Discussion:
Multipath
(too old to reply)
Mihai Chelaru
2007-08-23 07:51:55 UTC
Permalink
Hi,

I'm working on a small patch [1] to get route multipath working in order to
make some private tests. While I'm not happy with the approach (chained
rtentries), I did try to stay away from radix tree implementation because I
didn't feel very comfortable working directly there :)

But now I wonder how should a rtsock response to a RTM_GET query look like if
there are multiple paths for the same destination ? For now I return only one
path in a round-robin fashion but I don't know if this is the correct thing
to do. I wonder how other BSDs are doing this.

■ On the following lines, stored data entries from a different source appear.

(** Whether messages leave over NATS, and whether runs are durable. The first
    stream is asked for through the handle, if it is there or not. *)
Definition choose_transport : B (bool * bool) :=
  (match connectNATS with
   | None => done (false, false)
   | Some js =>
       if getenv m "TINY_NATS_TRANSPORT" =? "jetstream" then
         unless (negb js) Recovered ;;
         act EnsuredEdge ;; must (mc_edge_stream m) Exit1 ;;
         act EnsuredSysmsg ;; must (mc_sysmsg_stream m) Exit1 ;;
         act EnsuredExecKV ;; must (mc_exec_kv m) Exit1 ;;
         done (true, true)
       else done (true, false)
   end)%boot.

(** What the server's listener is called by others. *)
Definition listen_address (addr : string) : string :=
  if negb (getenv m "SELF_SERVICE_HOST" =? "") then getenv m "SELF_SERVICE_HOST"
  else "127.0.0.1:" +:+ default "" (last (go_split ":" addr)).

Definition spawn (w : Worker) : B unit := act (Spawned w).

(** The receivers, and the module's address. A server that cannot listen
    returns without a word on the channel that is read here. *)
Definition receivers (nats : bool) : B string :=
  (if nats then
     spawn NatsReceiver ;; spawn SysReceiver ;;
     done ("nats://" +:+ SubjectFor (SanitizeResourceName (mc_name m)))
   else
     spawn GrpcServer ;;
     match mc_listen m with
     | Err _ => quit Blocked
     | Ok addr => done (listen_address addr)
     end)%boot.

Definition controllers : B unit :=
  (must (mc_node_controller m) Return ;;
   must (mc_module_controller m) Return ;;
   must (mc_component_controller m) Return ;;
   must (mc_healthz m) Return ;;
   must (mc_readyz m) Return)%boot.

Definition install (c : string * error) : Act :=
  match c.2 with None => Installed c.1 | Some _ => NotInstalled c.1 end.

(** From the first line to [wg.Wait]; the goroutines that were started. *)
Definition setup : B (list Worker) :=
  (telemetry ;;
   check_settings ;;
   clients ;;
   spawn LeaderLoop ;;
   let* (nats, durable) := choose_transport in
   must (mc_resource_manager m) Exit1 ;;
   (if durable then spawn RunReconciler else done tt) ;;
   let* addr := receivers nats in
   controllers ;;
   must (mc_create_module m) Return ;;
   act (Registered addr) ;;
   (map install (mc_components m), inr tt) ;;
   spawn ResourceManager ;; spawn Operator ;; spawn ClientPool ;; spawn SchedulerLoop ;;
   done ([LeaderLoop] ++ (if durable then [RunReconciler] else []) ++
         (if nats then [NatsReceiver; SysReceiver] else [GrpcServer]) ++
         [ResourceManager; Operator; ClientPool; SchedulerLoop]))%boot.

(** With the deferred calls of an end that runs them. *)
Definition boot : B (list Worker) :=
  match setup with
  | (tr, inl e) => (if bool_decide (e = Return) || bool_decide (e = Recovered) then tr ++ [Flushed] else tr, inl e)
  | r => r
  end.
End boot.

(** ** Running and stopping *)

(** The errgroup: who has not returned, whether its context is cancelled and by
    what (nothing, for a signal), the first error, whether a leader was seen. *)
Record Group := mkGroup {
  gp_running : list Worker;
  gp_cancelled : bool;
  gp_cause : error;
  gp_err : error;
  gp_elected : bool;
}.

Inductive label : Type :=
| Signal
| NewLeader
| Returns (w : Worker) (e : error).

Definition is_nil (e : error) : bool := match e with None => true | Some _ => false end.

(** When a goroutine returns, and what. The leader loop gives the cause of the
    cancellation or, from its wait, nothing; the operator waits for a leader
    before anything else; the pool's connections close without an error. *)
Definition may_return (g : Group) (w : Worker) (e : error) : Prop :=
  match w with
  | LeaderLoop => gp_cancelled g = true /\ (e = None \/ e = gp_cause g)
  | RunReconciler | ResourceManager | ClientPool => gp_cancelled g = true /\ e = None
  | SchedulerLoop => gp_cancelled g = true
  | NatsReceiver | SysReceiver | GrpcServer => gp_cancelled g = true \/ e <> None
  | Operator => gp_elected g = true /\ (gp_cancelled g = true \/ e <> None)
  end.

(** [errgroup]: the first error is kept and cancels the context. *)
Definition returned (g : Group) (w : Worker) (e : error) : Group :=
  let running := List.filter (fun x => negb (bool_decide (x = w))) (gp_running g) in
  match e with
  | None => mkGroup running (gp_cancelled g) (gp_cause g) (gp_err g) (gp_elected g)
  | Some _ => mkGroup running true (if gp_cancelled g then gp_cause g else e)
                (match gp_err g with None => e | Some _ => gp_err g end) (gp_elected g)
  end.

Inductive gstep : Group -> label -> Group -> Prop :=
| GSignal g : gstep g Signal (mkGroup (gp_running g) true (gp_cause g) (gp_err g) (gp_elected g))
| GLeader g : gstep g NewLeader (mkGroup (gp_running g) (gp_cancelled g) (gp_cause g) (gp_err g) true)
| GReturns g w e : w ∈ gp_running g -> may_return g w e -> gstep g (Returns w e) (returned g w e).

Inductive gsteps : Group -> list label -> Group -> Prop :=
| GDone g : gsteps g [] g
| GMore g l g' ls g'' : gstep g l g' -> gsteps g' ls g'' -> gsteps g (l :: ls) g''.

Definition start_group (ws : list Worker) : Group := mkGroup ws false None None false.

(** [wg.Wait] returns when everyone has; an error is exit code 1, without the
    deferred calls. *)
Definition exit_code (g : Group) : option (Z * list Act) :=
  match gp_running g with
  | [] => Some (if is_nil (gp_err g) then (0%Z, [Flushed]) else (1%Z, []))
  | _ => None
  end.

(** The wait between two elections: 5 seconds, doubled to 5 minutes. *)
Definition next_backoff (d : Z) : Z := Z.min (2 * d) 300.

(** ** The leader that is seen

    [OnNewLeader] runs in a goroutine of its own for each leader: it looks
    whether the channel is closed, and closes it. [co_ready] counts those that
    have looked and found it open. *)
Record Callbacks := mkCallbacks { co_closed : bool; co_ready : nat; co_panicked : bool }.
Inductive LeaderSeen : Type := Looks | Closes.
Definition on_new_leader (c : Callbacks) (s : LeaderSeen) : Callbacks :=
  match s with
  | Looks => if co_closed c then c else mkCallbacks false (S (co_ready c)) (co_panicked c)
  | Closes => match co_ready c with
              | O => c
              | S n => mkCallbacks true n (co_panicked c || co_closed c)
              end
  end.

(** Two callbacks that overlap close the channel twice, which ends the process. *)
Example two_leaders_at_once :
  co_panicked (fold_left on_new_leader [Looks; Closes; Looks; Closes] (mkCallbacks false 0 false)) = false /\
  co_panicked (fold_left on_new_leader [Looks; Looks; Closes; Closes] (mkCallbacks false 0 false)) = true.
Proof. split; reflexivity. Qed.

(** ** How a start ends *)

(** What a start needs, part by part. *)
Definition all_nil (l : list error) : bool := forallb is_nil l.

[1] - http://kefren.ngnetworks.ro/multipath.diff
--
Thanks,
Mihai

--
Posted automagically by a mail2news gateway at muc.de e.V.
Please direct questions, flames, donations, etc. to news-***@muc.de
David Young
2007-08-23 08:59:09 UTC
Permalink
Post by Mihai Chelaru
Hi,
I'm working on a small patch [1] to get route multipath working in order to
make some private tests. While I'm not happy with the approach (chained
rtentries), I did try to stay away from radix tree implementation because I
didn't feel very comfortable working directly there :)
It is good that you stayed away from the radix trie, and you should stay
far away. :-) Both experience and another developer have convinced me
that it is a bad place to add this function.
Post by Mihai Chelaru
But now I wonder how should a rtsock response to a RTM_GET query look like if
there are multiple paths for the same destination ? For now I return only one
path in a round-robin fashion but I don't know if this is the correct thing
to do. I wonder how other BSDs are doing this.
At least at one time, OpenBSD used RADIX_MPATH. Besides the problem
that RADIX_MPATH fiddles with the radix trie, I found a couple of other
problems that arose when you had a mixture of direct & indirect routes
(link-level nexthop or IP nexthop) to the same destination.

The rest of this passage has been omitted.